The reason the result is wrong is that counter++ is not a single, indivisible step. This leads directly to the concept of atomicity.
Atomicity
An operation is atomic if it appears to the rest of the system as a single, instantaneous step — it either happens completely or not at all, with no observable intermediate state.
The expression counter++ looks like one thing, but it decomposes into three distinct machine-level operations:
- Read the current value of
counterfrom memory - Add 1 to that value
- Write the new value back to memory
On a single goroutine, those three steps happen in sequence with no interruption, so the result is always correct. With multiple goroutines, the Go scheduler can interleave these steps in any order. Here is one problematic scenario with two goroutines:
Goroutine A reads counter: 42
Goroutine B reads counter: 42 ← B reads before A writes
Goroutine A adds 1, writes: 43
Goroutine B adds 1, writes: 43 ← B overwrites A's result
Final counter: 43, not 44
Both goroutines read the same value, both computed 42 + 1 = 43, and both wrote back 43. One increment was silently lost. This scenario can happen hundreds of times across 1,000 goroutines, which explains why the final count is consistently lower than expected.
Databases handle this with transactions: a group of operations that are guaranteed to execute atomically. Either all of them succeed, or none of them take effect. Go has its own tools for achieving atomicity — the sync/atomic package for individual values, and sync.Mutex for protecting larger blocks of code — but the key insight is that you must explicitly opt in to atomicity. The language does not protect you by default.

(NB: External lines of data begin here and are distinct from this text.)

(** One iteration that is not stopped by the database stores the error of
    its result and, when there is one, a placeholder row per brand. *)
Lemma process_prompt_per_brand faults runId total onProgress i p errs :
  triple (on (per_brand brands n0 errs))
    (process_prompt engine URL_hostname provider faults project runId total
       onProgress i p)
    (fun _ =>
       on (per_brand brands n0
             (errs ++ stored_errors engine URL_hostname provider names i [p])))
    (fun _ => True).
Proof.
  unfold process_prompt. cbn [stored_errors]. fold names.
  set (result := analyzePrompt engine URL_hostname (provider i) (prompt_text p)
                   names).
  set (e := string_or_null (error result)).
  assert (F : e <> None -> mentions result = map unmentioned names)
    by (intros He; apply string_or_null_Some in He;
        now destruct (analyzePrompt_error engine URL_hostname (provider i)
                        (prompt_text p) names He) as (_ & Em & _)).
  set (errs' := errs ++ [(prompt_id p, e)]).
  eapply triple_bind.
  { apply (@triple_prisma _ faults _ (per_brand brands n0 errs)
             (fun row => writing_mentions brands n0 errs' (pr_id row) e 0)
             (fun _ => True)); [|auto].
    intros d r d' I Eq. destruct r as [row|]; [|exact Logic.I].
    exact (promptResult_create_writing I Eq). }
  intros row. cbn beta. set (k := pr_id row).
  eapply triple_bind.
  { apply (@triple_forM_counting _
             (fun j => on (writing_mentions brands n0 errs' k e j))).
    intros j m Hj. unfold save_mention.
    destruct (find _ _) as [b|] eqn:Fb.
    - apply (@triple_prisma _ faults _
               (writing_mentions brands n0 errs' k e j)
               (fun _ => writing_mentions brands n0 errs' k e (S j))
               (fun _ => True)); [|auto].
      intros d r d' W. unfold brandMention_create.
      assert (Hrow : e <> None ->
                     exists b0, nth_error brands j = Some b0 /\
                                brand_id b = brand_id b0).
      { intros He. rewrite (F He) in Hj. unfold names in Hj.
        rewrite map_map, nth_error_map in Hj.
        fold brands in Hj.
        destruct (nth_error brands j) as [b0|] eqn:Nb; [|discriminate].
        injection Hj as <-. exists b0. split; [reflexivity|].
        cbn [brand unmentioned] in Fb.
        unfold brands in Nb. rewrite (@find_by_name _ _ _ distinct_names Nb) in Fb.
        congruence. }
      destruct (position m); intros [= <- <-]; try exact Logic.I;
        (apply add_brandMention_writing; [exact W|reflexivity|exact Hrow]).
    - assert (En : e = None).
      { destruct e as [msg|] eqn:Ee; [exfalso|reflexivity].
        assert (He : Some msg <> None) by discriminate.
        rewrite (F He) in Hj. unfold names in Hj.
        rewrite map_map, nth_error_map in Hj.
        destruct (nth_error (project_brands project) j) as [b0|] eqn:Nb;
          [|discriminate].
        injection Hj as <-. cbn [brand unmentioned] in Fb.
        rewrite (@find_by_name _ _ _ distinct_names Nb) in Fb. discriminate. }
      apply triple_ret. intros w (R & N & K & L & E & B & W).
      split; [exact R|]. repeat (split; [assumption|]).
      intros C. destruct (C En). }
  intros u1. cbn beta.
  set (done := length (mentions result)).
  eapply triple_bind.
  { apply triple_when, triple_forM. intros c Hc.
    apply (@triple_prisma _ faults _
             (writing_mentions brands n0 errs' k e done)
             (fun _ => writing_mentions brands n0 errs' k e done)
             (fun _ => True)); [|auto].
    intros d r d' W. unfold citation_create. intros [= <- <-].
    now apply add_citation_writing. }
  intros u2. eapply triple_bind.
  { apply (@triple_push_result (writing_mentions brands n0 errs' k e done)). }
  intros u3. eapply triple_bind.
  { apply (@triple_prisma _ faults _
             (writing_mentions brands n0 errs' k e done)
             (fun _ => writing_mentions brands n0 errs' k e done)
             (fun _ => True)); [|auto].
    intros d r d' W Eq. destruct r; [|exact Logic.I].
    eapply writing_same; [|exact W].
    eapply analysisRun_update_same. exact Eq. }
  intros u4.
  eapply triple_weaken
    with (P' := on (writing_mentions brands n0 errs' k e done))
         (Q' := fun _ : unit => on (writing_mentions brands n0 errs' k e done))
         (E' := fun _ : world => True);
    [apply triple_when, triple_emit|auto| |auto].
  intros a w W. apply (writing_done W).
  intros He. unfold done. rewrite (F He). unfold names, brands.
  now rewrite !length_map.
Qed.

Lemma process_prompt_stays runId total onProgress i p :
  triple (run_exists runId)
    (process_prompt engine URL_hostname provider no_faults project runId total
       onProgress i p)
    (fun _ => run_exists runId) (fun _ => False).
Proof.
  intros w r w' Ex Eq.
  pose proof (@process_prompt_ok engine URL_hostname provider project runId
                total onProgress i p (runs (store w)) (emitted w) (results w)
                (map pr_promptId (promptResults (store w))) Ex no_proto
                w r w' ltac:(repeat split) Eq) as H.
  destruct r; [|exact H]. destruct H as (H & _).
  unfold run_exists. rewrite H, change_run_exists; [exact Ex|reflexivity].
Qed.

Compound operations are not atomic
Any expression that involves more than one machine-level step — including counter++, x += n, and m[key] = v on a shared map — is not atomic. Do not assume that "looking simple" means "safe to use concurrently".
Critical sections
A critical section is any part of your code that accesses or modifies shared data — data that multiple goroutines can reach at the same time. In the counter example, the single line counter++ is a critical section. In a more complex program, a critical section might span several lines: reading a value, computing a new one, writing it back, and updating related state.
Identifying critical sections is the first and most important step in writing correct concurrent code. A critical section is not defined by how many lines it contains — it is defined by whether it touches shared mutable state.

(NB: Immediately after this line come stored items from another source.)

Lemma strict_sorted_NoDup (l : list Z) : StronglySorted Z.lt l -> NoDup l.
Proof.
  induction 1 as [|x l Hl IH Hx]; constructor; [|done].
  intros Hin. rewrite Forall_forall in Hx. specialize (Hx x Hin). lia.
Qed.

Lemma elem_of_concat {A} (x : A) (ls : list (list A)) :
  x ∈ concat ls <-> exists l, x ∈ l /\ l ∈ ls.
Proof.
  rewrite list_elem_of_In, in_concat. split.
  - intros (l & Hl & Hx). exists l. by rewrite !list_elem_of_In.
  - intros (l & Hx & Hl). exists l. by rewrite <- !list_elem_of_In.
Qed.

(** One pass through the loop body, in terms of the part's term. *)
Lemma parse_parts_cons (total_pages : Z) (part : string) (parts : list string)
    (pages : list Z) :
  parse_parts total_pages (part :: parts) pages
  = match term_value part with
    | Some t => parse_parts total_pages parts (pages ++ term_pages total_pages t)
    | None => None
    end.
Proof.
  cbn [parse_parts]. unfold term_value.
  destruct (Py.contains "-" part).
  - by destruct (Py.int <$> Py.split "-" part) as [|[a|] [|[b|] [|? ?]]].
  - destruct (Py.int part) as [page|]; simpl; [|done].
    destruct ((1 <=? page) && (page <=? total_pages)); [done|].
    by rewrite app_nil_r.
Qed.

(** The loop computes the terms of the parts one by one and fails at
    the first part that is no term. *)
Lemma parse_parts_terms (total_pages : Z) (parts : list string) (pages : list Z) :
  parse_parts total_pages parts pages
  = ts ← mapM term_value parts;
    Some (pages ++ concat (term_pages total_pages <$> ts)).
Proof.
  revert pages. induction parts as [|part parts IH]; intros pages.
  - simpl. by rewrite app_nil_r.
  - rewrite parse_parts_cons. cbn [mapM].
    destruct (term_value part) as [t|]; simpl; [|done].
    rewrite IH. destruct (mapM term_value parts); simpl; [|done].
    by rewrite app_assoc.
Qed.

Lemma term_pages_in_range (total_pages : Z) (t : term) (x : Z) :
  x ∈ term_pages total_pages t -> 0 <= x < total_pages.
Proof.
  destruct t as [page|a b]; simpl.
  - destruct (Z.leb_spec 1 page), (Z.leb_spec page total_pages); simpl;
      intros Hx; try (by apply elem_of_nil in Hx).
    apply list_elem_of_singleton in Hx. lia.
  - unfold Py.range. rewrite elem_of_seqZ. lia.
Qed.

Lemma parse_page_range_terms (s : string) (total_pages : Z) :
  Py.blank s = false ->
  parse_page_range s total_pages
  = match mapM term_value (Py.split "," s) with
    | Some ts => Py.sorted_set (concat (term_pages total_pages <$> ts))
    | None => []
    end.
Proof.
  intros Hb. unfold parse_page_range. rewrite Hb, parse_parts_terms.
  by destruct (mapM term_value (Py.split "," s)).
Qed.

Lemma parse_page_range_in_range (s : string) (total_pages x : Z) :
  x ∈ parse_page_range s total_pages -> 0 <= x < total_pages.
Proof.
  destruct (Py.blank s) eqn:Hb.
  - unfold parse_page_range. rewrite Hb. unfold Py.range.
    rewrite elem_of_seqZ. lia.
  - rewrite parse_page_range_terms by done.
    destruct (mapM term_value (Py.split "," s)) as [ts|].
    + rewrite elem_of_sorted_set. intros Hx.
      apply elem_of_concat in Hx as (l & Hxl & Hl).
      apply list_elem_of_fmap in Hl as (t & -> & _).
      by eapply term_pages_in_range.
    + intros Hx. by apply elem_of_nil in Hx.
Qed.

Lemma parse_page_range_strict (s : string) (total_pages : Z) :
  StronglySorted Z.lt (parse_page_range s total_pages).
Proof.
  destruct (Py.blank s) eqn:Hb.
  - unfold parse_page_range. rewrite Hb. apply range_strict.
  - rewrite parse_page_range_terms by done.
    destruct (mapM term_value (Py.split "," s)) as [ts|]; [|constructor].
    apply sorted_NoDup_strict; [apply sorted_set_sorted | apply sorted_set_NoDup].
Qed.

(** C7: for every range expression and every [total_pages], the list
    [parse_page_range] returns is sorted ascending and free of
    duplicates (strictly ascending), every element lies in
    [0, total_pages); a blank expression returns exactly
    [0 .. total_pages - 1]; and for [total_pages = 0] the result is
    empty whatever the expression. *)
Theorem parse_page_range_sorted_subset (page_range_str : string) (total_pages : Z) :
  let pages := parse_page_range page_range_str total_pages in
  StronglySorted Z.le pages /\
  NoDup pages /\
  StronglySorted Z.lt pages /\
  (forall x, x ∈ pages -> 0 <= x < total_pages) /\
  (Py.blank page_range_str = true -> pages = seqZ 0 total_pages) /\
  (total_pages = 0 -> pages = []).
Proof.
  intros pages. pose proof (parse_page_range_strict page_range_str total_pages) as Hs.
  fold pages in Hs. split; [|split; [|split; [|split; [|split]]]].
  - by apply strict_sorted_le.
  - by apply strict_sorted_NoDup.
  - done.
  - intros x Hx. by apply parse_page_range_in_range in Hx.
  - intros Hb. unfold pages, parse_page_range. rewrite Hb. unfold Py.range.
    f_equal. lia.
  - intros ->. destruct pages as [|x l] eqn:E; [done|].
    assert (x ∈ parse_page_range page_range_str 0) as Hx by (fold pages; rewrite E; left).
    apply parse_page_range_in_range in Hx. lia.
Qed.

Lemma range_nil_iff (a b : Z) : Py.range a b = [] <-> b <= a.
Proof.
  unfold Py.range. split.
  - intros E. apply (f_equal length) in E. rewrite length_seqZ in E. simpl in E. lia.
  - intros. apply seqZ_nil. lia.
Qed.

Lemma parse_parts_skip (total_pages : Z) (pre post : list string) (part : string)
    (t : term) (pages : list Z) :
  term_value part = Some t -> term_pages total_pages t = [] ->
  parse_parts total_pages (pre ++ part :: post) pages
  = parse_parts total_pages (pre ++ post) pages.
Proof.
  intros Ht Hnil. revert pages. induction pre as [|p pre IH]; intros pages.
  - simpl app. by rewrite parse_parts_cons, Ht, Hnil, app_nil_r.
  - rewrite <- !app_comm_cons, !parse_parts_cons.
    destruct (term_value p); [apply IH|done].
Qed.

Critical sections must be protected: only one goroutine should execute them at a time. Code outside a critical section — work that operates on local, goroutine-owned data — needs no protection and can run freely in parallel.

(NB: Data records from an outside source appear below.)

(** * model-styler: scene manager, ray casting and first-person camera

    A shallow embedding of the engine core of the model-styler repository:

    - [RayCast]      (engine/core/RayCast.js): the registry of pickable
      objects, keyed by owner name, and the list handed to the
      intersection test;
    - [SceneManager] (engine/core/SceneManager.js): the registry of named
      scene objects, the deferred mailbox, the set of objects awaiting
      readiness and the body of the render loop;
    - [FirstPerson]  (engine/camera/FirstPersonCameraManager.js): the
      cursor-drag handler of the first-person camera.

    Conventions of the embedding.

    - A JavaScript [Map] iterates in insertion order, and the code relies
      on it ([keys()], [values()]); such maps are association lists
      ([JSMap]).  The mailbox is only ever read, written and deleted by
      key, so it is a [gmap].
    - The hooks of a scene object ([onMessage], [onSceneStart], ...) and
      the calls into the renderer are opaque to the manager: each call is
      recorded, in order, in a log of events carried by the state.  A hook
      is assumed not to call back into the manager while it runs.
    - JavaScript numbers are idealised as exact rationals ([Q]); there is
      no NaN and no rounding.
    - A JavaScript [TypeError] (a method call on [undefined] or [null], or
      the call of a method an object does not have) is the [TypeError]
      outcome of the [result] type.  A run ends at its first throw: the
      state a throwing call leaves behind is not modelled.
    - The calls on the collaborators (hooks, renderer, camera manager,
      intersection test of three.js) are taken to return. *)

From Stdlib Require Import QArith Lqa Sorted.
From stdpp Require Import gmap strings list fin_maps.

The challenge is that critical sections are not always obvious. A function call might reach shared state through a pointer several levels deep. A map lookup might look read-only but panic under concurrent writes. Building a habit of asking "does this touch data that another goroutine can see?" is the single most useful discipline for concurrent programming.
Go's race detector
Go ships with a built-in race detector. Run your program with go run -race or go test -race to automatically detect data races at runtime. It does not catch every possible race — only those that actually occur during a particular execution — but it is an invaluable tool for finding bugs that are otherwise nearly impossible to reproduce consistently.
What comes next
Understanding race conditions, atomicity, and critical sections gives you the conceptual foundation for everything that follows. The next step is learning the tools Go provides to protect critical sections and coordinate goroutines safely: goroutines in depth, channels, sync.Mutex, sync.WaitGroup, and the sync/atomic package.
The challenges are real, but Go's concurrency model is designed to make them manageable. Understanding the problems clearly is the prerequisite to using the solutions well.